2. The name of the holiday derives from Old Gaelic and is a combination of Lugh, a Celtic god, and násad, or assembly.
3. The holiday honors Lugh, the Celtic god of light, but it also celebrates his mythical foster mother Tailtiu, who is said to have cleared the lands of Ireland to make way for the planting of crops.
4. Modern pagans celebrate Lughnasadh as a harvest festival, when the first crops of the year would traditionally have been reaped.
5. Lughnasadh’s alternate name, Lammas, derives from the Old English term for “loaf mass.” It originated from early English celebrations of harvest time, during which loaves of bread were consecrated.

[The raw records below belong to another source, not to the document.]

(** It reads every text of the grammar. *)
Definition spans (stop : Z -> bool) (n : Nesting) (x : bytes) (n' : Nesting) : Prop :=
  forall rest, span stop n (x ++ rest) = (x ++ fst (span stop n' rest), snd (span stop n' rest)).
Lemma spans_end stop n : spans stop n [] n.
Proof. intros rest. cbn [app]. by destruct (span stop n rest). Qed.
Lemma spans_app stop n1 n2 n3 x y : spans stop n1 x n2 -> spans stop n2 y n3 -> spans stop n1 (x ++ y) n3.
Proof. intros Hx Hy rest. rewrite <- app_assoc, Hx, Hy. cbn. by rewrite app_assoc. Qed.
Lemma spans_byte stop n b n' : (ne_depth n =? 0) && negb (ne_in_string n) && stop b = false -> fst (nest n b) = n' -> spans stop n [b] n'.
Proof. intros Hs <- rest. cbn [app span]. rewrite Hs. by destruct (span stop (fst (nest n b)) rest). Qed.
Lemma spans_quoted stop d s : Quoted s -> spans stop (MkNesting d true false) (s ++ [DQUOTE]) (MkNesting d false false).
Proof.
  assert (Hin : forall e b, (d =? 0) && negb (ne_in_string (MkNesting d true e)) && stop b = false) by (intros; cbn; by rewrite andb_false_r).
  induction 1 as [|b t Hq Hb _ IH|b t _ IH].
  - apply spans_byte; [apply Hin|done].
  - change ((b :: t) ++ [DQUOTE]) with ([b] ++ t ++ [DQUOTE]). eapply spans_app; [apply spans_byte; [apply Hin|]|exact IH].
    unfold nest. cbn. by rewrite (proj2 (Z.eqb_neq _ _) Hq), (proj2 (Z.eqb_neq _ _) Hb).
  - change ((BACKSLASH :: b :: t) ++ [DQUOTE]) with ([BACKSLASH] ++ [b] ++ t ++ [DQUOTE]).
    eapply spans_app; [apply spans_byte; [apply Hin|reflexivity]|]. eapply spans_app; [apply spans_byte; [apply Hin|reflexivity]|exact IH].
Qed.
Lemma spans_inside stop k x : Inside k x -> forall d, spans stop (MkNesting (S d) false false) x (MkNesting (S d) false false).
Proof.
  induction 1 as [|k b t Hq Ho Hc _ IH|k s t Hs _ IH|k o c x t Ho Hc _ IHx _ IHt]; intros d; [apply spans_end| | |].
  - change (b :: t) with ([b] ++ t). eapply spans_app; [|apply IH]. apply spans_byte; [done|]. unfold nest. cbn [ne_in_string]. by rewrite (proj2 (Z.eqb_neq _ _) Hq), Ho, Hc.
  - change (DQUOTE :: s ++ DQUOTE :: t) with ([DQUOTE] ++ s ++ [DQUOTE] ++ t). rewrite (app_assoc s).
    eapply spans_app; [apply spans_byte; [done|reflexivity]|]. eapply spans_app; [by apply spans_quoted|apply IH].
  - destruct (opener_facts o Ho) as [Ho1 Ho2], (closer_facts c Hc) as [Hc1 Hc2]. change (o :: x ++ c :: t) with ([o] ++ x ++ [c] ++ t).
    apply spans_app with (MkNesting (S (S d)) false false).
    { apply spans_byte; [done|]. unfold nest. cbn [ne_in_string ne_depth ne_escaped]. by rewrite Ho1, Ho. }
    eapply spans_app; [apply IHx|]. eapply spans_app; [|apply IHt]. apply spans_byte; [done|]. unfold nest. cbn [ne_in_string ne_depth ne_escaped]. by rewrite Hc1, Hc2, Hc.
Qed.
Definition top : Nesting := MkNesting 0 false false.
Lemma spans_plain stop x : Forall (fun b => plain b = true /\ stop b = false) x -> spans stop top x top.
Proof.
  induction 1 as [|b x [Hb Hs] _ IH]; [apply spans_end|]. change (b :: x) with ([b] ++ x). eapply spans_app; [|exact IH].
  unfold plain in Hb. rewrite !andb_true_iff, !negb_true_iff in Hb. destruct Hb as [[Hq Ho] Hc].
  apply spans_byte; [exact Hs|]. unfold nest. cbn [ne_in_string top]. by rewrite Hq, Ho, Hc.
Qed.
Lemma spans_string stop t : stop DQUOTE = false -> quoted_text t -> spans stop top t top.
Proof.
  intros Hs (s & Hq & ->). change (DQUOTE :: s ++ [DQUOTE]) with ([DQUOTE] ++ s ++ [DQUOTE]). eapply spans_app; [|by apply spans_quoted]. by apply spans_byte.
Qed.
Lemma spans_group stop o c k x : stop o = false -> is_opener o = true -> is_closer c = true -> Inside k x -> spans stop top (o :: x ++ [c]) top.
Proof.
  intros Hs Ho Hc Hx. destruct (opener_facts o Ho) as [Ho1 Ho2], (closer_facts c Hc) as [Hc1 Hc2]. change (o :: x ++ [c]) with ([o] ++ x ++ [c]).
  apply spans_app with (MkNesting 1 false false). { apply spans_byte; [exact Hs|]. unfold nest. cbn [ne_in_string ne_depth ne_escaped top]. by rewrite Ho1, Ho. }
  eapply spans_app; [by eapply spans_inside|]. apply spans_byte; [done|]. unfold nest. cbn [ne_in_string ne_depth ne_escaped]. by rewrite Hc1, Hc2, Hc.
Qed.
Definition ends_value (b : Z) : bool := (b =b 44) || (b =b 125).
Lemma spans_value v : ValueText v -> spans ends_value top v top.
Proof.
  intros [Hs|(o & c & k & x & Ho & Hc & Hx & ->)]%value_shape.
  - destruct (scalar_bytes v Hs) as [Hq|[Hp Hn]]; [by apply spans_string|]. apply spans_plain. rewrite Forall_forall in *. intros b Hb.
    assert (plain b = true) as Hpb by (eapply forallb_forall in Hp; [exact Hp|by apply list_elem_of_In]). split; [done|].
    destruct (Hn b Hb) as [H44 _]. unfold ends_value. rewrite (proj2 (Z.eqb_neq _ _) H44). cbn.
    unfold plain, is_closer in Hpb. rewrite !andb_true_iff, !negb_true_iff, orb_false_iff in Hpb. tauto.
  - eapply spans_group; [|done..|exact Hx]. unfold is_opener in Ho. rewrite orb_true_iff, !Z.eqb_eq in Ho. by destruct Ho as [-> | ->].
Qed.
Lemma spans_blank stop w : (forall b, is_json_ws b = true -> stop b = false) -> blank w -> spans stop top w top.
Proof.
  intros Hs Hw. apply spans_plain. pose proof (blank_plain w Hw) as Hp. unfold blank in Hw. rewrite Forall_forall in *. intros b Hb.
  split; [|by apply Hs, Hw]. eapply forallb_forall in Hp; [exact Hp|by apply list_elem_of_In].
Qed.
Lemma ws_stops b : is_json_ws b = true -> (b =b 58) = false /\ ends_value b = false.
Proof. unfold is_json_ws. rewrite !orb_true_iff, !Z.eqb_eq. by intros [[[-> | ->] | ->] | ->]. Qed.
Lemma no_ws_blank w x : blank w -> dense x -> no_ws (w ++ x) = x.
Proof.
  intros Hw Hx. unfold no_ws. induction Hw as [|b w Hb Hw IH]; cbn; [|by rewrite Hb].
  destruct x as [|b x]; [done|]. cbn in *. by rewrite Hx.
Qed.
Lemma trimmed_blank w1 v w2 : blank w1 -> blank w2 -> tight v -> trimmed (w1 ++ v ++ w2) = v.
Proof.
  intros H1 H2 (Hv & Hd & Hr). unfold trimmed. rewrite no_ws_blank; [|done|by destruct v]. rewrite rev_app_distr, no_ws_blank; [by rewrite rev_involutive| |done].
  unfold blank in *. by apply Forall_rev.
Qed.
Lemma span_stops stop x b rest : spans stop top x top -> stop b = true -> span stop top (x ++ b :: rest) = (x, b :: rest).
Proof. intros Hx Hb. rewrite Hx. cbn. rewrite Hb. cbn. by rewrite app_nil_r. Qed.
Lemma span_name w1 n w2 rest : blank w1 -> StringText n -> blank w2 -> span (fun b => b =b 58) top (w1 ++ n ++ w2 ++ 58%Z :: rest) = (w1 ++ n ++ w2, 58%Z :: rest).
Proof.
  intros H1 Hn H2. replace (w1 ++ n ++ w2 ++ 58%Z :: rest) with ((w1 ++ n ++ w2) ++ 58%Z :: rest) by (by flat). apply span_stops; [|done].
  eapply spans_app; [apply spans_blank; [by intros b []%ws_stops|done]|]. eapply spans_app; [by apply spans_string; [|apply string_quotes]|].
  apply spans_blank; [by intros b []%ws_stops|done].
Qed.
Lemma span_value w1 v w2 b rest : blank w1 -> ValueText v -> blank w2 -> ends_value b = true -> span ends_value top (w1 ++ v ++ w2 ++ b :: rest) = (w1 ++ v ++ w2, b :: rest).
Proof.
  intros H1 Hv H2 Hb. replace (w1 ++ v ++ w2 ++ b :: rest) with ((w1 ++ v ++ w2) ++ b :: rest) by (by flat). apply span_stops; [|done].
  eapply spans_app; [apply spans_blank; [by intros c []%ws_stops|done]|]. eapply spans_app; [by apply spans_value|].
  apply spans_blank; [by intros c []%ws_stops|done].
Qed.
Definition read_as (m kv : bytes * bytes) : Prop := from_str m.1 = inr kv.1 /\ kv.2 = m.2.
Lemma read_members_text t ms : MembersText t ms -> forall obj fuel, Forall2 read_as ms obj -> length ms <= fuel -> read_members fuel (t ++ [125%Z]) = Some obj.
Proof.
  induction 1 as [w1 n w2 w3 v w4 H1 Hn H2 H3 Hv H4|w1 n w2 w3 v w4 t ms H1 Hn H2 H3 Hv H4 _ IH]; intros obj fuel Ho Hf;
    inversion Ho as [|? [key raw] ? obj' [Hk Hr] Ho']; subst; cbn in Hk, Hr; subst raw; (destruct fuel as [|fuel]; [cbn in Hf; lia|]).
  all: pose proof (value_tight v Hv) as Htv; pose proof (value_tight n (value_scalar n (string_shape n Hn))) as Htn.
  - inversion Ho'; subst. replace ((w1 ++ n ++ w2 ++ 58%Z :: w3 ++ v ++ w4) ++ [125%Z]) with (w1 ++ n ++ w2 ++ 58%Z :: w3 ++ v ++ w4 ++ [125%Z]) by (by flat).
    cbn [read_members]. fold top. rewrite span_name by done. rewrite trimmed_blank, Hk by done.
    change (fun b => (b =b 44) || (b =b 125)) with ends_value. rewrite span_value by done. by rewrite trimmed_blank by done.
  - replace ((w1 ++ n ++ w2 ++ 58%Z :: w3 ++ v ++ w4 ++ 44%Z :: t) ++ [125%Z]) with (w1 ++ n ++ w2 ++ 58%Z :: w3 ++ v ++ w4 ++ 44%Z :: (t ++ [125%Z])) by (by flat).
    cbn [read_members]. fold top. rewrite span_name by done. rewrite trimmed_blank, Hk by done.
    change (fun b => (b =b 44) || (b =b 125)) with ends_value. rewrite span_value by done. rewrite trimmed_blank by done.
    cbn [Z.eqb]. rewrite (IH obj' fuel) by (done || (cbn in Hf; lia)). done.
Qed.
Lemma members_longer t ms : MembersText t ms -> length ms <= length t /\ no_ws (t ++ [125%Z]) <> [125%Z].
Proof.
  assert (Hfirst : forall w1 n x, blank w1 -> StringText n -> no_ws (w1 ++ n ++ x) <> [125%Z]).
  { intros w1 n x H1 Hn. destruct (string_quotes n Hn) as (q & _ & ->). cbn. rewrite no_ws_blank by done. by intros [=]. }
  induction 1 as [w1 n w2 w3 v w4 H1 Hn H2 H3 Hv H4|w1 n w2 w3 v w4 t ms H1 Hn H2 H3 Hv H4 _ [IH _]]; (split; [rewrite !length_app; cbn; rewrite ?length_app; cbn; lia|]).
  - replace ((w1 ++ n ++ w2 ++ 58%Z :: w3 ++ v ++ w4) ++ [125%Z]) with (w1 ++ n ++ w2 ++ 58%Z :: w3 ++ v ++ w4 ++ [125%Z]) by (by flat). by apply Hfirst.
  - replace ((w1 ++ n ++ w2 ++ 58%Z :: w3 ++ v ++ w4 ++ 44%Z :: t) ++ [125%Z]) with (w1 ++ n ++ w2 ++ 58%Z :: w3 ++ v ++ w4 ++ 44%Z :: (t ++ [125%Z])) by (by flat). by apply Hfirst.
Qed.
Theorem object_text_is_read t ms obj : ObjectText t ms -> Forall2 read_as ms obj -> read_object_text t = inr obj.
Proof.
  intros [w Hw|t' ms' Ht] Ho.
  - inversion Ho; subst. cbn [read_object_text]. change (123 =b 123) with true. cbv iota. rewrite no_ws_blank by done. by rewrite (proj2 (bytes_eqb_eq _ _) eq_refl).
  - destruct (members_longer t' ms' Ht) as [Hl Hn]. cbn [read_object_text]. change (123 =b 123) with true. cbv iota.
    destruct (bytes_eqb (no_ws (t' ++ [125%Z])) [125%Z]) eqn:E; [by apply bytes_eqb_eq in E|].
    rewrite (read_members_text t' ms' Ht obj) by (done || (rewrite length_app; lia)). done.
Qed.
End Reader.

6. One of the earliest references to the holiday is a 15th century version of a medieval Irish legend, Tochmarc Emire. The saga suggests that the holiday celebrated the god, Lugh’s, wedding feast. Other legends, though, attribute the origins of the holiday to a mythical funeral rite Lugh held in honor of his mother, Tailtiu.
7. Many pagans and polytheists celebrate the holiday with feasting, songs, and games. Some honor the harvest roots of the holiday by baking breads and cakes.
8. Lughnasadh is one of eight pagan holidays, along with the fall equinox, Samhain, Yule, Imbolc, the spring equinox, Beltane, and Litha.